(** C4: the extractor returns the Python slice [buffer[offset:offset+size]]
    and never fails.  For a range inside the buffer this is the [size] bytes
    found from position [offset] on; when [offset+size] goes beyond the end
    it is the shorter slice from [offset] to the end of the buffer. *)
Theorem C4_extract_is_slice (buffer : bytes) (offset size : Z) (w : world) :
  let result := (extract_squashfs_section buffer offset size w).1 in
  result = Ret (Py.slice buffer offset (offset + size))
  ∧ ((0 ≤ offset)%Z → (0 ≤ size)%Z →
     (offset + size ≤ Z.of_nat (length buffer))%Z →
       result = Ret (take (Z.to_nat size) (drop (Z.to_nat offset) buffer))
       ∧ length (take (Z.to_nat size) (drop (Z.to_nat offset) buffer)) = Z.to_nat size
       ∧ ∀ i, (i < Z.to_nat size)%nat →
           take (Z.to_nat size) (drop (Z.to_nat offset) buffer) !! i
           = buffer !! (Z.to_nat offset + i)%nat)
  ∧ ((Z.of_nat (length buffer) < offset + size)%Z →
       result = Ret (Py.slice_from buffer offset)).
Proof.
  intros result. subst result.
  unfold extract_squashfs_section. rewrite bind_run.
  unfold _log, print. cbn [mret M_ret fst]. split_and!.
  - reflexivity.
  - intros Ho Hs Hlen. unfold Py.slice.
    rewrite !adjust_index_in_range by lia.
    replace (offset + size - offset)%Z with size by lia. split_and!.
    + reflexivity.
    + rewrite length_take, length_drop. lia.
    + intros i Hi. rewrite lookup_take_lt by done. by rewrite lookup_drop.
  - intros Hlen. unfold Py.slice, Py.slice_from. f_equal.
    rewrite (adjust_index_beyond _ (offset + size)) by lia.
    apply take_ge. rewrite length_drop.
    pose proof (adjust_index_bounds (Z.of_nat (length buffer)) offset). lia.
Qed.

Lemma C4_extract_is_slice_witness :
  (extract_squashfs_section [x00; x01; x02; x03; x04] 1 3 sample_host).1
  = Ret [x01; x02; x03]
  ∧ (extract_squashfs_section [x00; x01; x02; x03; x04] 3 7 sample_host).1
    = Ret [x03; x04].
Proof.
  split.
  - apply (C4_extract_is_slice [x00; x01; x02; x03; x04] 1 3 sample_host);
      simpl; lia.
  - apply (C4_extract_is_slice [x00; x01; x02; x03; x04] 3 7 sample_host);
      simpl; lia.
Defined.


(** ** Path resolution *)

Lemma walk_nil fuel t follow cur : walk fuel t follow cur [] = Found cur Dir.
Proof. destruct fuel; reflexivity. Qed.

Lemma walk_cons fuel t follow cur c rest :
  walk fuel t follow cur (c :: rest) =
  if decide (c = "..") then walk fuel t follow (removelast cur) rest
  else
    match t !! (cur ++ [c]) with
    | None => match rest with [] => Missing (cur ++ [c]) | _ => Failed ENOENT end
    | Some Dir => walk fuel t follow (cur ++ [c]) rest
    | Some (File b) =>
        match rest with [] => Found (cur ++ [c]) (File b) | _ => Failed ENOTDIR end
    | Some (Symlink target) =>
        if bool_decide (rest = []) && negb follow
        then Found (cur ++ [c]) (Symlink target)
        else
          match fuel with
          | O => Failed ELOOP
          | S fuel' =>
              if decide (target = EmptyString) then Failed ENOENT
              else walk fuel' t follow
                     (if is_absolute target then [] else cur)
                     (parse_parts target ++ rest)
          end
    end.
Proof. destruct fuel; reflexivity. Qed.

(** Induction along a resolution: on the number of links that may still be
    followed, then on the components left. *)
Ltac walk_induction fuel todo cur IHfuel IHtodo :=
  induction fuel as [fuel IHfuel] using lt_wf_ind;
  intros cur todo; revert cur;
  induction todo as [|c rest IHtodo]; intros cur;
  [rewrite !walk_nil | rewrite !walk_cons].

(** A free name reported by a resolution is free indeed. *)
Lemma walk_Missing_free fuel t follow cur todo loc :
  walk fuel t follow cur todo = Missing loc → t !! loc = None.
Proof.
  revert cur todo. walk_induction fuel todo cur IHf IHt; [done|].
  case_decide; [by apply IHt|].
  destruct (t !! (cur ++ [c])) as [[|b|target]|] eqn:E.
  - apply IHt.
  - by destruct rest.
  - destruct (bool_decide (rest = []) && negb follow); [done|].
    destruct fuel as [|fuel']; [done|]. case_decide; [done|].
    apply IHf. lia.
  - destruct rest; [|done]. by intros [= <-].
Qed.

(** An existing node reported by a resolution is in the tree, unless it is
    the directory the resolution ended in without a last lookup. *)
Lemma walk_Found_node fuel t follow cur todo loc n :
  walk fuel t follow cur todo = Found loc n → n = Dir ∨ t !! loc = Some n.
Proof.
  revert cur todo. walk_induction fuel todo cur IHf IHt.
  { intros [= <- <-]. by left. }
  case_decide; [by apply IHt|].
  destruct (t !! (cur ++ [c])) as [[|b|target]|] eqn:E.
  - apply IHt.
  - destruct rest; [|done]. intros [= <- <-]. by right.
  - destruct (bool_decide (rest = []) && negb follow).
    { intros [= <- <-]. by right. }
    destruct fuel as [|fuel']; [done|]. case_decide; [done|].
    apply IHf. lia.
  - by destruct rest.
Qed.

(** What exists with links followed exists without following the last one. *)
Lemma walk_follow_Found fuel t cur todo loc n :
  walk fuel t true cur todo = Found loc n →
  ∃ loc' n', walk fuel t false cur todo = Found loc' n'.
Proof.
  revert cur todo. walk_induction fuel todo cur IHf IHt; [eauto|].
  case_decide; [by apply IHt|].
  destruct (t !! (cur ++ [c])) as [[|b|target]|] eqn:E.
  - apply IHt.
  - destruct rest; [eauto|done].
  - cbn [negb]. rewrite andb_false_r, andb_true_r. case_bool_decide; [eauto|].
    destruct fuel as [|fuel']; [done|]. case_decide; [done|].
    apply IHf. lia.
  - by destruct rest.
Qed.

(** Creating a directory at a free name makes the path lead to it. *)
Lemma walk_insert_Dir fuel t cur todo loc follow :
  walk fuel t false cur todo = Missing loc →
  walk fuel (<[loc := Dir]> t) follow cur todo = Found loc Dir.
Proof.
  intros Hw. pose proof (walk_Missing_free _ _ _ _ _ _ Hw) as Hfree.
  revert cur todo Hw. walk_induction fuel todo cur IHf IHt; [done|].
  case_decide; [by apply IHt|].
  destruct (t !! (cur ++ [c])) as [[|b|target]|] eqn:E.
  - intros Hw. rewrite lookup_insert_ne by congruence. rewrite E. by apply IHt.
  - by destruct rest.
  - cbn [negb]. rewrite andb_true_r. case_bool_decide as Hrest; [done|].
    destruct fuel as [|fuel']; [done|]. case_decide; [done|].
    intros Hw. rewrite lookup_insert_ne by congruence. rewrite E.
    cbn [andb]. rewrite decide_False by done. apply IHf; [lia|done].
  - destruct rest; [|done]. intros [= <-].
    rewrite lookup_insert_eq. apply walk_nil.
Qed.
^^^^
### TASK DESCRIPTION
Go through the entries above, and wherever a line holds the word "congruence", copy that line.

### ANSWER SECTION
  - intros Hw. rewrite lookup_insert_ne by congruence. rewrite E. by apply IHt.
    intros Hw. rewrite lookup_insert_ne by congruence. rewrite E.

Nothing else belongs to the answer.